11 second overview
- F A S T
- Bring Your Own Libs (redbean, raintpl, monolog)
- Event driven everything
- Just enough magic to get the job done
- Everything's a POPO
- Supports non-autoloading conventions for speed
Actual Code
<?php
class Example_Helloworld {
public function mainAction($request, $response) {
$user = $request->getUser();
$item = _makeNew('dataitem', 'blog_post');
$item->andWhere('owner_id', $user->userId);
if (!$item->load( $request->cleanInt('id') ) ) {
$response->addUserMessage('no such blog post');
return;
}
$response->addTo('items', $item);
}
}
Will I like the Metro PHP framework?
- Do you like performance?
- Do you want more Rapid in your RAD?
- Do you prefer the "has-a" over the "is-a" paradigm?

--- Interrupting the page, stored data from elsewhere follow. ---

Definition floating_add (f : floating_point) (a b : spec_float) : spec_float :=
  SFadd (prec f) (emax f) a b.

Definition value (t : numeric) : Type :=
  match t with
  | Integral _ => Z
  | Floating _ => spec_float
  end.

(** The built-in binary [+] on two operands of the same arithmetic type,
    with the result converted to that type. *)
Definition builtin_add (t : numeric) : value t -> value t -> option (value t) :=
  match t with
  | Integral i => integral_add i
  | Floating f => fun a b => Some (floating_add f a b)
  end.

(** An object of the arithmetic type [t]. *)
Record num (t : numeric) : Type := mk_num { val : value t }.
Arguments mk_num {t} _.
Arguments val {t} _.

(** Nearest value of the format [f] to the decimal [m / 10 ^ k], for [m]
    and [10 ^ k] below [2 ^ prec f]: the correctly rounded quotient of two
    exactly represented integers. *)
Definition of_decimal (f : floating_point) (m : Z) (k : Z) : spec_float :=
  SFdiv (prec f) (emax f)
    (binary_normalize (prec f) (emax f) m 0 false)
    (binary_normalize (prec f) (emax f) (10 ^ k) 0 false).

End Builtin.

Import Builtin.

Definition float : Type := num (Floating float_t).

(** A [float] literal [m / 10 ^ k], as in [1.2f]. *)
Definition float_lit (m k : Z) : float :=
  mk_num (t := Floating float_t) (of_decimal float_t m k).

(** ** Add.h *)

(** [Add<Self, Rhs, Out>]: an object that stores the [Self] it was
    constructed from. *)
Record Add (Self Rhs Out : Type) : Type := mkAdd { self : Self }.
Arguments mkAdd {Self Rhs Out} _.
Arguments self {Self Rhs Out} _.

(** An implementation of [add] for the triple [(Self, Rhs, Out)]; a template
    specialisation of [Add] is an instance. *)
Class AddTrait (Self Rhs Out : Type) : Type :=
  { add : Add Self Rhs Out -> Rhs -> option Out }.

(** [Add<Dyn, Rhs, Out>]: its one member is the callable [add]. *)
Record DynAdd (Rhs Out : Type) : Type :=
  mkDynAdd { dyn_add : Rhs -> option Out }.
Arguments mkDynAdd {Rhs Out} _.
Arguments dyn_add {Rhs Out} _ _.

(** The converting constructor: the lambda captures [s] by value and, when
    called, builds [Add<Self, Rhs, Out>(s)] and calls its [add]. *)
Definition DynAdd_of {Self Rhs Out : Type} `{AddTrait Self Rhs Out}
    (s : Self) : DynAdd Rhs Out :=
  mkDynAdd (fun rhs => add (mkAdd s) rhs).

(** [Add<Self>] for [Self] integral or floating-point. *)
#[export] Instance Add_numeric (t : numeric) :
    AddTrait (num t) (num t) (num t) :=
  { add := fun this other =>
      match builtin_add t (val (self this)) (val other) with
      | Some r => Some (mk_num r)
      | None => None
      end }.

(** [operator+] for every [Self] with an implementation. *)
Definition operator_plus {Self Rhs Out : Type} `{AddTrait Self Rhs Out}
    (lhs : Self) (rhs : Rhs) : option Out :=
  add (mkAdd lhs) rhs.

(** [operator+] for a dynamically dispatched left operand. *)
Definition operator_plus_dyn {Rhs Out : Type}
    (lhs : DynAdd Rhs Out) (rhs : Rhs) : option Out :=
  dyn_add lhs rhs.

(** ** Point.h *)

Record Point (T : Type) : Type := mkPoint { x : T; y : T }.
Arguments mkPoint {T} _ _.
Arguments x {T} _.
Arguments y {T} _.

(** [Add<Point<T>>], for [T] with [AddTrait<T>].  The two coordinate sums are
    written [self.x + other.x]: [operator+] at [T] when [T] is a class type,
    the built-in [+] when [T] is arithmetic, which is what [Add<T>::add]
    computes. *)
#[export] Instance Add_Point (T : Type) `{AddTrait T T T} :
    AddTrait (Point T) (Point T) (Point T) :=
  { add := fun this other =>
      match operator_plus (x (self this)) (x other) with
      | Some x_sum =>
          match operator_plus (y (self this)) (y other) with
          | Some y_sum => Some {| x := x_sum; y := y_sum |}
          | None => None
          end
      | None => None
      end }.

(** [Add<Point<float>, float, float>]. *)
#[export] Instance Add_Point_float_float : AddTrait (Point float) float float :=
  { add := fun this rhs =>
      match builtin_add (Floating float_t) (val (x (self this))) (val rhs) with
      | Some r => Some (mk_num r)
      | None => None
      end }.

(** ** Formatted output

    [std::ostream::operator<<] for the operand types the driver prints.  A
    [float] is widened to [double], which keeps its value, and converted as
    by [printf] with [%g] at the stream's precision, 6 by default. *)

Module Iostream.

Local Open Scope string_scope.
Local Open Scope Z_scope.

(** The characters written to the stream so far. *)
Definition ostream : Type := string.

Definition precision : nat := 6.
(** The whole script. *)
Definition app : script unit :=
  (emit (page_config "Bejin Rainfall Report" "🌧️") ;;
   emit (title "🌧️ BEJIN RAINFALL TREND ANALYSIS (2018-2024)") ;;
   emit (markdown "**A Data Report for Clients and Agricultural Planning**") ;;
   emit (write "---") ;;
   df <- match load with
         | inr df => done df
         | inl e => (emit (alert error (load_error_message e)) ;; stop)
         end ;;
   report df)%script.

End App.

(** A parser for the examples: ISO dates [YYYY-MM-DD]. *)
Definition digit (c : ascii) : option Z :=
  let n := nat_of_ascii c in
  if ((48 <=? n) && (n <=? 57))%nat then Some (Z.of_nat (n - 48)) else None.

Fixpoint number (s : list ascii) (acc : Z) : option Z :=
  match s with
  | [] => Some acc
  | c :: t => match digit c with
              | Some d => number t (10 * acc + d)
              | None => None
              end
  end.

Definition iso_date (s : string) : option date :=
  match list_ascii_of_string s with
  | [y1; y2; y3; y4; "-"%char; m1; m2; "-"%char; d1; d2] =>
      match number [y1; y2; y3; y4] 0, number [m1; m2] 0, number [d1; d2] 0 with
      | Some y, Some m, Some d =>
          if (1 <=? m) && (m <=? 12) && (1 <=? d) && (d <=? 31) then Some (mkDate y m d)
          else None
      | _, _, _ => None
      end
  | _ => None
  end.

- Do you ever think you're spending more time configuring your current framework than writing good code?
If you've answered "yes" to any of these questions then fork metrophp/metroproject and start coding smaller.
Why might I not like Metro?
If you...- think PHP has a long way to go to reach Java feature parity
- dislike typeless languages
- feel discomfort if every aspect of a Web request isn't handled by an abstract, interface, and concrete implementation class.
If you identify with any of these statements then these aren't the droids you're looking for.